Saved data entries
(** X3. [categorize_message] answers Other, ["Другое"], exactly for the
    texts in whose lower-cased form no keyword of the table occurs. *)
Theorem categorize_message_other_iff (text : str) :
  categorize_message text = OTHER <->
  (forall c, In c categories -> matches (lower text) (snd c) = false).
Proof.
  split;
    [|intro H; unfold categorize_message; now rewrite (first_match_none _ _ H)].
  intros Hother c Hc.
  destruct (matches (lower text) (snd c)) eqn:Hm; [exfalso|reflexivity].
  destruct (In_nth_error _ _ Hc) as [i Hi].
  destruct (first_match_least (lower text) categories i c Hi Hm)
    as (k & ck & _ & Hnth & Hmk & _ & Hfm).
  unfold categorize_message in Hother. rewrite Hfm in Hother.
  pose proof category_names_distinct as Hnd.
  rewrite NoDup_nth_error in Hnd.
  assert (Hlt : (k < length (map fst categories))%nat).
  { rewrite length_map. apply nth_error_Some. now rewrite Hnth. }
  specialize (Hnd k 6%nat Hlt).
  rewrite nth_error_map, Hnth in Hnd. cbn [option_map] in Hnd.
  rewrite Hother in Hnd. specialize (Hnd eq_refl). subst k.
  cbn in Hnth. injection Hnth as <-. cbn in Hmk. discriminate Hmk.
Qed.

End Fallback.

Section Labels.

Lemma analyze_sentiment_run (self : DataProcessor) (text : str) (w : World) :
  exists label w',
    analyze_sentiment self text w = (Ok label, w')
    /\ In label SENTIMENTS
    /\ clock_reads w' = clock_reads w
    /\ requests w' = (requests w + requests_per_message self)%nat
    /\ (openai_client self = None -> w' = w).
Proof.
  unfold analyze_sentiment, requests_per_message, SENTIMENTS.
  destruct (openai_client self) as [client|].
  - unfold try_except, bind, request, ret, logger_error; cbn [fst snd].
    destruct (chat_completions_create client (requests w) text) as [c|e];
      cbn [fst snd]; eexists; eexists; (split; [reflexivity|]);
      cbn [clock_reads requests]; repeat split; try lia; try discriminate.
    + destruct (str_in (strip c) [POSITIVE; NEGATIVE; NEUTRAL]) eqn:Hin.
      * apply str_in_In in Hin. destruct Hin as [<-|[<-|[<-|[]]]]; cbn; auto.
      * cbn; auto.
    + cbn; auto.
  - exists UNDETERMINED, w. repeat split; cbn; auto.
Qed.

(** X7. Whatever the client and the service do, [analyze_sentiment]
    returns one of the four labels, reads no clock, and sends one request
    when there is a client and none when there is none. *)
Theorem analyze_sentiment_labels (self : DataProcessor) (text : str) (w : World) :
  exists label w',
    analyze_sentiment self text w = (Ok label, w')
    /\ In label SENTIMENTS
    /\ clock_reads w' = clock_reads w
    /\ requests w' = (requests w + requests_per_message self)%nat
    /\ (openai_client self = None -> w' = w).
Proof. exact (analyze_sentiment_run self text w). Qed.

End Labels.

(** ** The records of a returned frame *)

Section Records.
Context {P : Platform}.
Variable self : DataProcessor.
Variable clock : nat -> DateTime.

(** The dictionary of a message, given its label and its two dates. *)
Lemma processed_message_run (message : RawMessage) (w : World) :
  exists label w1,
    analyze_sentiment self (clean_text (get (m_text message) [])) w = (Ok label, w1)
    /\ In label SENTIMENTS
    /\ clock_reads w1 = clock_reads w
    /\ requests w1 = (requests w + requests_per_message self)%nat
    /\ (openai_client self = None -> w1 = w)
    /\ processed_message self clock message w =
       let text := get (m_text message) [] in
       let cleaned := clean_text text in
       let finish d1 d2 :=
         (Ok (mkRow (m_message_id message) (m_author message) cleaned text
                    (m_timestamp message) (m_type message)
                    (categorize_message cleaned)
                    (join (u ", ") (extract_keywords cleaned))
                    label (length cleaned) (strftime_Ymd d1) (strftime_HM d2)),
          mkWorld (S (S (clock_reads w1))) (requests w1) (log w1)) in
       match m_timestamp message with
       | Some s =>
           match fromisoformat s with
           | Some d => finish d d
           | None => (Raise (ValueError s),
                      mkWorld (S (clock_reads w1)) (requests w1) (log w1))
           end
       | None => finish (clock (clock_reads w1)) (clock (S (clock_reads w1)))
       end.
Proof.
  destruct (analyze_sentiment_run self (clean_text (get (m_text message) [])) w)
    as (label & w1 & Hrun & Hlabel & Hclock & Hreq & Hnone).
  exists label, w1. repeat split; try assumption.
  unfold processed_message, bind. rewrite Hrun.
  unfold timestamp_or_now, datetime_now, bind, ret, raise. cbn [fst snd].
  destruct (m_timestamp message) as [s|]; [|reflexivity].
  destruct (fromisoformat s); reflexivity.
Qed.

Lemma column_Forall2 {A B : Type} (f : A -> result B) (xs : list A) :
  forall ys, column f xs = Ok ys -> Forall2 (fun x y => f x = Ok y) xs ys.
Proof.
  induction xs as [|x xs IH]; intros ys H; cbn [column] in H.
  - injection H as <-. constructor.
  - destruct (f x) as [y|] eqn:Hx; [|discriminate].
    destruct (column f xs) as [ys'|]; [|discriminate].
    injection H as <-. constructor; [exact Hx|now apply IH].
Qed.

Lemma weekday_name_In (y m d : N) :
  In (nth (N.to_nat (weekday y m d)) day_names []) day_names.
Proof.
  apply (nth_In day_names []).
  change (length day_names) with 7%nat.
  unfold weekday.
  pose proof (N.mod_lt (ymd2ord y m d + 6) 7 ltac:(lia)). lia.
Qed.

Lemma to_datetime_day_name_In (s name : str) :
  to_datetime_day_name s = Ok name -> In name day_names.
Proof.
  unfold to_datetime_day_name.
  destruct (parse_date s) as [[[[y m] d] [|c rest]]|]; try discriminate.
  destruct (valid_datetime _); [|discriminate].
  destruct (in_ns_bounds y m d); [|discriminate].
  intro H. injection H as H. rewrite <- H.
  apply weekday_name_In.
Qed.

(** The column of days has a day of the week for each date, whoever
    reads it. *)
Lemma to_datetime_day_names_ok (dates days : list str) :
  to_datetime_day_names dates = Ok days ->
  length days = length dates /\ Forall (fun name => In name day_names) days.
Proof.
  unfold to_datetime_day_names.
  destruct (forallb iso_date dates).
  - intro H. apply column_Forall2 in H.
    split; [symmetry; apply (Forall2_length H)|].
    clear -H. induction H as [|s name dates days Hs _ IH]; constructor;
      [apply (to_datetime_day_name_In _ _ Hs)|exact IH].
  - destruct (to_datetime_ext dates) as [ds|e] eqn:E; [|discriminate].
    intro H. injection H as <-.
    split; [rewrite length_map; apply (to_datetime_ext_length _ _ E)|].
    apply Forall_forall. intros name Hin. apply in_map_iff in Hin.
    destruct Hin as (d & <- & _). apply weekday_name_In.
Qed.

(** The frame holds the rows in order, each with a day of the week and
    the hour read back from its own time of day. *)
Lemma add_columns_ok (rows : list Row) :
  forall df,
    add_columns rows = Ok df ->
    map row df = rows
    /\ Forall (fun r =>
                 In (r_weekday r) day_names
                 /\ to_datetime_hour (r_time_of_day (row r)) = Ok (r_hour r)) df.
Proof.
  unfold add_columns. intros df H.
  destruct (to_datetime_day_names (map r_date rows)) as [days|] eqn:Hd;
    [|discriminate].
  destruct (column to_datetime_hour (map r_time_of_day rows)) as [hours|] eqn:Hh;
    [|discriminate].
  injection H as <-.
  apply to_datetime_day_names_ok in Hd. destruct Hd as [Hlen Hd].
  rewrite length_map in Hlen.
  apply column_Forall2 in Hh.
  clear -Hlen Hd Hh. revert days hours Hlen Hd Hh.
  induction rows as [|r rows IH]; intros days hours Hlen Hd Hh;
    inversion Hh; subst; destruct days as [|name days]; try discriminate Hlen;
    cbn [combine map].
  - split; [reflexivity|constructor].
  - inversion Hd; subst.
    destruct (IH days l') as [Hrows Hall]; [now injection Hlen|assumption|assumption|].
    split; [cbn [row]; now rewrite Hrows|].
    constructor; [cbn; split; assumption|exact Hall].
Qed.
--
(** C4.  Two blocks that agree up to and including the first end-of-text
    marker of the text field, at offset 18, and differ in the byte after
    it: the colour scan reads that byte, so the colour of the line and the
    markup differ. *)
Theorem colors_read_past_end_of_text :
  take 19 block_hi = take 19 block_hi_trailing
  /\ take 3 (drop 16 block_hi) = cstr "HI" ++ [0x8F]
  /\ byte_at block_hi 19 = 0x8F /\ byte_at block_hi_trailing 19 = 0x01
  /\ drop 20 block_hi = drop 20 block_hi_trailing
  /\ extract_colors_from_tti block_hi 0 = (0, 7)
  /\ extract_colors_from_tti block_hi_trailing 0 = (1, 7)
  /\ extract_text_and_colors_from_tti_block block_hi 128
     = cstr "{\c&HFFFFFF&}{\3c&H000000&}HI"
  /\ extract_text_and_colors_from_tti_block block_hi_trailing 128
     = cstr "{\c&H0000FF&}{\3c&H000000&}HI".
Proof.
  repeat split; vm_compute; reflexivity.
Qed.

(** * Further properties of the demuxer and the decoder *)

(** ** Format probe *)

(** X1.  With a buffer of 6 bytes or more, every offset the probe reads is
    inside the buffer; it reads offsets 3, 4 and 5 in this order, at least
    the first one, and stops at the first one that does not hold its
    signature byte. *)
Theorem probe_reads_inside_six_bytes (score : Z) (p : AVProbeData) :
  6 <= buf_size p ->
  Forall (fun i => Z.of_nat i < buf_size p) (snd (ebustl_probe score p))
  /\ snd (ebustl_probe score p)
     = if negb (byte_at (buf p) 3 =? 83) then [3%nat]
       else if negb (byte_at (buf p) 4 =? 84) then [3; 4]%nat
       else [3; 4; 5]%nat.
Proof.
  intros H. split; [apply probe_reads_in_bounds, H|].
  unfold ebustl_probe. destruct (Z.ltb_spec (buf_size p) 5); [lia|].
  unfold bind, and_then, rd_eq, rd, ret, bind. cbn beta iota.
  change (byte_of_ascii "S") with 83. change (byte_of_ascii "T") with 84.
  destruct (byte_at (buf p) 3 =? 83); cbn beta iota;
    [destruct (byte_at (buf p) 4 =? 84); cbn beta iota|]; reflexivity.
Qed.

AIM OF THE EXERCISE => Would you output, from the records above, exactly the run of lines that starts at the line containing "(** X3. [categorize_message]" and ends at the line containing "destruct (matches (lower", and only that run?

COMPLETED EXERCISE =>
(** X3. [categorize_message] answers Other, ["Другое"], exactly for the
    texts in whose lower-cased form no keyword of the table occurs. *)
Theorem categorize_message_other_iff (text : str) :
  categorize_message text = OTHER <->
  (forall c, In c categories -> matches (lower text) (snd c) = false).
Proof.
  split;
    [|intro H; unfold categorize_message; now rewrite (first_match_none _ _ H)].
  intros Hother c Hc.
  destruct (matches (lower text) (snd c)) eqn:Hm; [exfalso|reflexivity].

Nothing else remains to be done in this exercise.